(* ===== verification/RemoteRuns.v ===== *)
(** * The ledger over a server

    Whole executions of the ledger over a backend whose methods call a server, the
    SQL and the object-store backend. What the theorems say of programs holds of
    them, however the server's calls fail, as long as no other client changes the
    objects meanwhile. *)

From S2P Require Import Prelude GoStd Json Store MemStore Group Manifest Track Writer Reader.
From S2P Require Import EpochLog WriterLog Isolation ReaderLog Fixtures WriterProps ReaderProps.
From S2P Require Import TrackProps Versions Remote DbStore DbProps Sha256 Dates Sign BucketStore BucketProps.
#[local] Open Scope string_scope.
#[local] Open Scope list_scope.

(** ** Backends whose methods are programs over calls *)

(** Run alone, the methods keep the store's contract for swaps of versions in [V],
    the versions of the objects held being among them. *)
Class Contract {Op} {Ans : Op → Type} {Sv} `{Server Op Ans Sv}
    (method : ∀ o, remote Ans (resp o)) (V : Version → Prop) : Prop := {
  issues_none : V NoVersion;
  issues_held d : sane d → map_Forall (λ _ dv, V dv.2) (view d);
  keeps_contract o d : sane d → Versions.expected V o → o ≠ ONow →
    sane (run_alone (method o) d).2 ∧
    op_spec true o (view d) (run_alone (method o) d).1 (view (run_alone (method o) d).2);
}.

Section Serve.
Context {Op : Type} {Ans : Op → Type} {Sv : Type} `{!Server Ans Sv}.
Context (method : ∀ o, remote Ans (resp o)).

(** One operation; the readings of the process's clock are a list. *)
Definition serve_op (o : op) (clock : list Z) (d : Sv) : resp o * list Z * Sv :=
  match o with
  | ONow => let '(t, clock') := next_now clock in (t, clock', d)
  | o => let '(r, d') := run_alone (method o) d in (r, clock, d')
  end.

(** A program over the server. *)
Fixpoint serve {A} (p : prog A) (clock : list Z) (d : Sv) : option (A * Sv) :=
  match p with
  | Ret a => Some (a, d)
  | Do o k => let '(r, clock', d') := serve_op o clock d in serve (k r) clock' d'
  | OutOfFuel => None
  end.

Context (V : Version → Prop) {HC : Contract method V}.

Lemma answered_held o m r m' :
  op_spec true o m r m' → map_Forall (λ _ dv, V dv.2) m → map_Forall (λ _ dv, V dv.2) m' →
  Versions.answered V o r.
Proof using.
  intros Hs Hm Hm'. destruct o as [key|key data|key data expect|key|]; cbn in *; [| | |done|done].
  - destruct Hs as [-> Hs]. destruct r as [[data v]|]; [|done]. by apply (Hm _ _ Hs).
  - destruct r as [v|]; [|done]. destruct Hs as (_ & _ & ->). by apply (Hm' _ _ (lookup_insert_eq _ _ _)).
  - destruct r as [v|]; [|done]. destruct Hs as (_ & _ & ->). by apply (Hm' _ _ (lookup_insert_eq _ _ _)).
Qed.

Lemma serve_op_sound o clock d :
  sane d → Versions.expected V o → Forall is_i64 clock →
  let '(r, clock', d') := serve_op o clock d in
  sane d' ∧ Forall is_i64 clock' ∧ op_spec true o (view d) r (view d') ∧ Versions.answered V o r.
Proof using HC.
  intros Hd Ho Hc. destruct (decide (o = ONow)) as [->|Hne].
  { cbn [serve_op]. destruct (next_now_ok clock Hc). destruct (next_now clock). by split_and!. }
  destruct (keeps_contract o d Hd Ho Hne) as [Hd' Hs].
  assert (serve_op o clock d = let '(r, d') := run_alone (method o) d in (r, clock, d')) as -> by by destruct o.
  destruct (run_alone (method o) d) as [r d']. split_and!; [done|done|done|].
  eapply answered_held; [exact Hs|by apply issues_held..].
Qed.

(** An execution of a program that swaps for versions it was answered. *)
Lemma serve_wp {A} track R (p : prog A) Q clock d :
  sane d → Forall is_i64 clock → swaps track V R p → wp (op_spec true) p Q (view d) →
  ∃ a d', serve p clock d = Some (a, d') ∧ sane d' ∧ Q a (view d').
Proof using HC.
  revert clock d. induction p as [a|o k IH|]; intros clock d Hd Hc Hsw HQ; [by exists a, d| |done].
  destruct Hsw as [Ho Hk]. pose proof (serve_op_sound o clock d Hd (ledger_op_expected _ _ _ Ho) Hc) as H.
  cbn [serve]. destruct (serve_op o clock d) as [[r clock'] d']. destruct H as (Hd' & Hc' & Hs & Ha).
  apply (IH r clock' d' Hd' Hc'); [by apply Hk|by apply HQ].
Qed.
End Serve.

(** ** The two backends *)

#[export] Instance db_contract {Db} `{!db.Database Db, !db.DatabaseLaws Db} :
  Contract (Sv := Db) db.method plain_version.
Proof.
  split.
  - intros n. done.
  - intros d Hd key dv Hk. cbn in Hk. unfold db.objects_of in Hk. rewrite lookup_fmap in Hk.
    destruct (db.table_rows d !! key) as [[data n]|] eqn:E; [|done]. injection Hk as <-. cbn.
    intros n'. rewrite FormatInt_parse; [by intros [= ->]|]. by apply (db.typed_bigint d Hd key _ E).
  - intros o d Hd Ho Hne. split.
    + apply run_alone_sane; [|done]. intros s d0 Hd0. by apply db.query_sound.
    + apply db_alone_keeps_contract; [done|]. by destruct o.
Qed.

#[export] Instance bucket_contract {Sv} `{!Service Sv, !ServiceLaws Sv} s :
  Contract (H := bucket_server s) (bucket.method s) any.
Proof.
  split; [done|done|]. intros o d Hd _ Hne. pose proof (bucket_alone_keeps_contract s o d Hd Hne) as H.
  by destruct (run_alone (HSv := bucket_server s) (bucket.method s o) d).
Qed.

(** * Properties *)

(** C15 Crash safety over a server: processes that open a track and append to it,
    begin epochs and seal, over a backend whose methods call a server, run to their
    end whichever calls fail; what is stored is a well-formed track whose groups
    only grew, and every row reported committed is among them, in order. *)
Theorem remote_history_keeps_acknowledged {Op} {Ans : Op → Type} {Sv} `{!Server Ans Sv}
    method V `{!Contract method V} p tr fuel cfg ls clock (d : Sv) l logs :
  sane d → Forall is_i64 clock →
  root_wf p tr → track_ok p tr (view d) l logs → TrackPath_validate p = None →
  Forall (λ x, Forall call_ok x.2) ls →
  (N.of_nat (length (groups_of logs)) + N.of_nat (appends ls) < 2 ^ 62)%N →
  length (groups_of logs) + appends ls < fuel →
  ∃ rows d' l' logs' new, serve method (history fuel p cfg ls) clock d = Some (rows, d') ∧ sane d' ∧
    track_ok p tr (view d') l' logs' ∧ groups_of logs' = groups_of logs ++ new ∧
    rows `sublist_of` new ∧ length new <= appends ls.
Proof.
  intros Hd Hc [Hp Hwf Hver Htr] Hok Hval Hcalls Hroom Hfuel.
  pose proof (history_grows p tr Hp Hwf Hver Htr true fuel cfg ls (view d) l logs
    Hok Hval Hcalls Hroom Hfuel) as Hwp.
  destruct (serve_wp method V p any _ _ clock d Hd Hc (swaps_history p V issues_none fuel cfg ls) Hwp)
    as (rows & d' & Hrun & Hd' & l' & logs' & Hok' & (new & Hnew & Hsub & Hlen & _) & _).
  by exists rows, d', l', logs', new.
Qed.

(** ** On both *)

(** The table, and the bucket, a creation cut short after its first call leaves;
    the thirteenth call to come fails, and some later ones. *)
Definition cam_table : DbProps.demo :=
  DbProps.mkDemo {[rootKey cam := (encodeManifest cam_tr, 1%Z)]}
    (repeat false 12 ++ [true; false; false; true]).

Definition cam_bucket : BucketProps.demo :=
  BucketProps.mkDemo {["/media/live/" +:+ rootKey cam := (encodeManifest cam_tr, demo_etag (encodeManifest cam_tr))]}
    (repeat false 12 ++ [true; true; true; false; true]).

Lemma cam_table_view : view cam_table = <[rootKey cam := (encodeManifest cam_tr, "1")]> ∅.
Proof. cbn [view db.db_server cam_table db.table_rows demo_db d_rows]. unfold db.objects_of. by rewrite map_fmap_singleton. Qed.

Lemma cam_bucket_view :
  view (Server := bucket_server demo_store) cam_bucket =
    <[rootKey cam := (encodeManifest cam_tr, demo_etag (encodeManifest cam_tr))]> ∅.
Proof.
  cbn [view bucket_server cam_bucket held demo_service d_held]. rewrite <-insert_empty.
  etrans; [apply (under_insert "/media/live/" ∅ (rootKey cam))|reflexivity].
Qed.

Lemma cam_half_at v : track_ok cam cam_tr (<[rootKey cam := (encodeManifest cam_tr, v)]> ∅) 1 [].
Proof.
  apply (created_half cam cam_schema ∅ 7 v); [reflexivity|reflexivity|by repeat split|by vm_compute|].
  intros k _. apply lookup_empty.
Qed.

Lemma remote_history_keeps_acknowledged_witness :
  let ls := [(false, [CAppend 10 "a"; CAppend 10 "b"]); (true, [CAppendGroup cam_meta "b"])] in
  (∃ rows d' l' logs' new, serve db.method (history 9 cam (mkConfig 0) ls) [5%Z] cam_table = Some (rows, d') ∧
    sane d' ∧ track_ok cam cam_tr (view d') l' logs' ∧ groups_of logs' = [] ++ new ∧
    rows `sublist_of` new ∧ length new <= 3) ∧
  (∃ rows d' l' logs' new,
    serve (bucket.method demo_store) (history 9 cam (mkConfig 0) ls) [5%Z] cam_bucket (Server0 := bucket_server demo_store)
      = Some (rows, d') ∧
    in_order d' ∧ track_ok cam cam_tr (view (Server := bucket_server demo_store) d') l' logs' ∧
    groups_of logs' = [] ++ new ∧ rows `sublist_of` new ∧ length new <= 3).
Proof.
  intros ls.
  assert (Forall (λ x, Forall call_ok x.2) ls).
  { repeat (apply Forall_cons_2 || apply Forall_nil_2); vm_compute; repeat split; discriminate. }
  assert (Forall is_i64 [5%Z]) by by repeat constructor.
  split.
  - apply (remote_history_keeps_acknowledged db.method plain_version cam cam_tr 9 (mkConfig 0) ls [5%Z] cam_table 1 []);
      [|done|apply cam_root_wf|rewrite cam_table_view; apply cam_half_at|reflexivity|done|vm_compute; reflexivity|vm_compute; lia].
    by apply map_Forall_singleton.
  - apply (remote_history_keeps_acknowledged (Server0 := bucket_server demo_store) (bucket.method demo_store) any cam cam_tr 9 (mkConfig 0) ls [5%Z] cam_bucket 1 []);
      [|done|apply cam_root_wf|rewrite cam_bucket_view; apply cam_half_at|reflexivity|done|vm_compute; reflexivity|vm_compute; lia].
    by apply map_Forall_singleton.
Defined.

(** ** What modelling showed *)

(** A service that has no such bucket. *)
#[local] Instance no_bucket : Server bucket.answer unit := {
  exec c d :=
    match c return bucket.answer c * unit with
    | bucket.Exchange _ => (demo_answer 404 "" "", d)
    | bucket.Clock => (0%Z, d)
    end;
  failed c _ := false;
  view _ := ∅;
  sane _ := True;
}.

(** [Create] in a bucket that does not exist answers success and no version, where
    [Get] answers that the object does not exist. *)
Example create_in_missing_bucket :
  (run_alone (HSv := no_bucket) (bucket.Create demo_store "head" "data") tt).1 = Ok NoVersion ∧
  (run_alone (HSv := no_bucket) (bucket.Get demo_store "head") tt).1 = Err [ErrNotExist].
Proof. split; vm_compute; reflexivity. Qed.

(** [Swap] of the SQL backend for [+1], which it never issued, replaces the object
    of version [1]. *)
Example swap_unissued_version :
  let d := DbProps.mkDemo {["head" := ("old", 1%Z)]} [] in
  (run_alone (db.Swap "head" "new" "+1") d).1 = Ok "2" ∧
  d_rows (run_alone (db.Swap "head" "new" "+1") d).2 = {["head" := ("new", 2%Z)]}.
Proof. split; vm_compute; reflexivity. Qed.

(** The pairs of a query are sorted as texts, not by name: [a-b=2] comes before
    [a=1]. *)
Example query_sorted_as_text :
  canonicalQuery {["a" := ["1"]; "a-b" := ["2"]]} = "a-b=2&a=1" ∧ string_le "a" "a-b".
Proof. split; vm_compute; reflexivity. Qed.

━━━━━━━━━━━━━━━━━━━━━━━━━━━━━━

• **Description of the task**
What is needed is every line from the start of the entries through the line containing "match o with", returned word for word and nothing else.

• **Written response**
(* ===== verification/RemoteRuns.v ===== *)
(** * The ledger over a server

    Whole executions of the ledger over a backend whose methods call a server, the
    SQL and the object-store backend. What the theorems say of programs holds of
    them, however the server's calls fail, as long as no other client changes the
    objects meanwhile. *)

From S2P Require Import Prelude GoStd Json Store MemStore Group Manifest Track Writer Reader.
From S2P Require Import EpochLog WriterLog Isolation ReaderLog Fixtures WriterProps ReaderProps.
From S2P Require Import TrackProps Versions Remote DbStore DbProps Sha256 Dates Sign BucketStore BucketProps.
#[local] Open Scope string_scope.
#[local] Open Scope list_scope.

(** ** Backends whose methods are programs over calls *)

(** Run alone, the methods keep the store's contract for swaps of versions in [V],
    the versions of the objects held being among them. *)
Class Contract {Op} {Ans : Op → Type} {Sv} `{Server Op Ans Sv}
    (method : ∀ o, remote Ans (resp o)) (V : Version → Prop) : Prop := {
  issues_none : V NoVersion;
  issues_held d : sane d → map_Forall (λ _ dv, V dv.2) (view d);
  keeps_contract o d : sane d → Versions.expected V o → o ≠ ONow →
    sane (run_alone (method o) d).2 ∧
    op_spec true o (view d) (run_alone (method o) d).1 (view (run_alone (method o) d).2);
}.

Section Serve.
Context {Op : Type} {Ans : Op → Type} {Sv : Type} `{!Server Ans Sv}.
Context (method : ∀ o, remote Ans (resp o)).

(** One operation; the readings of the process's clock are a list. *)
Definition serve_op (o : op) (clock : list Z) (d : Sv) : resp o * list Z * Sv :=
  match o with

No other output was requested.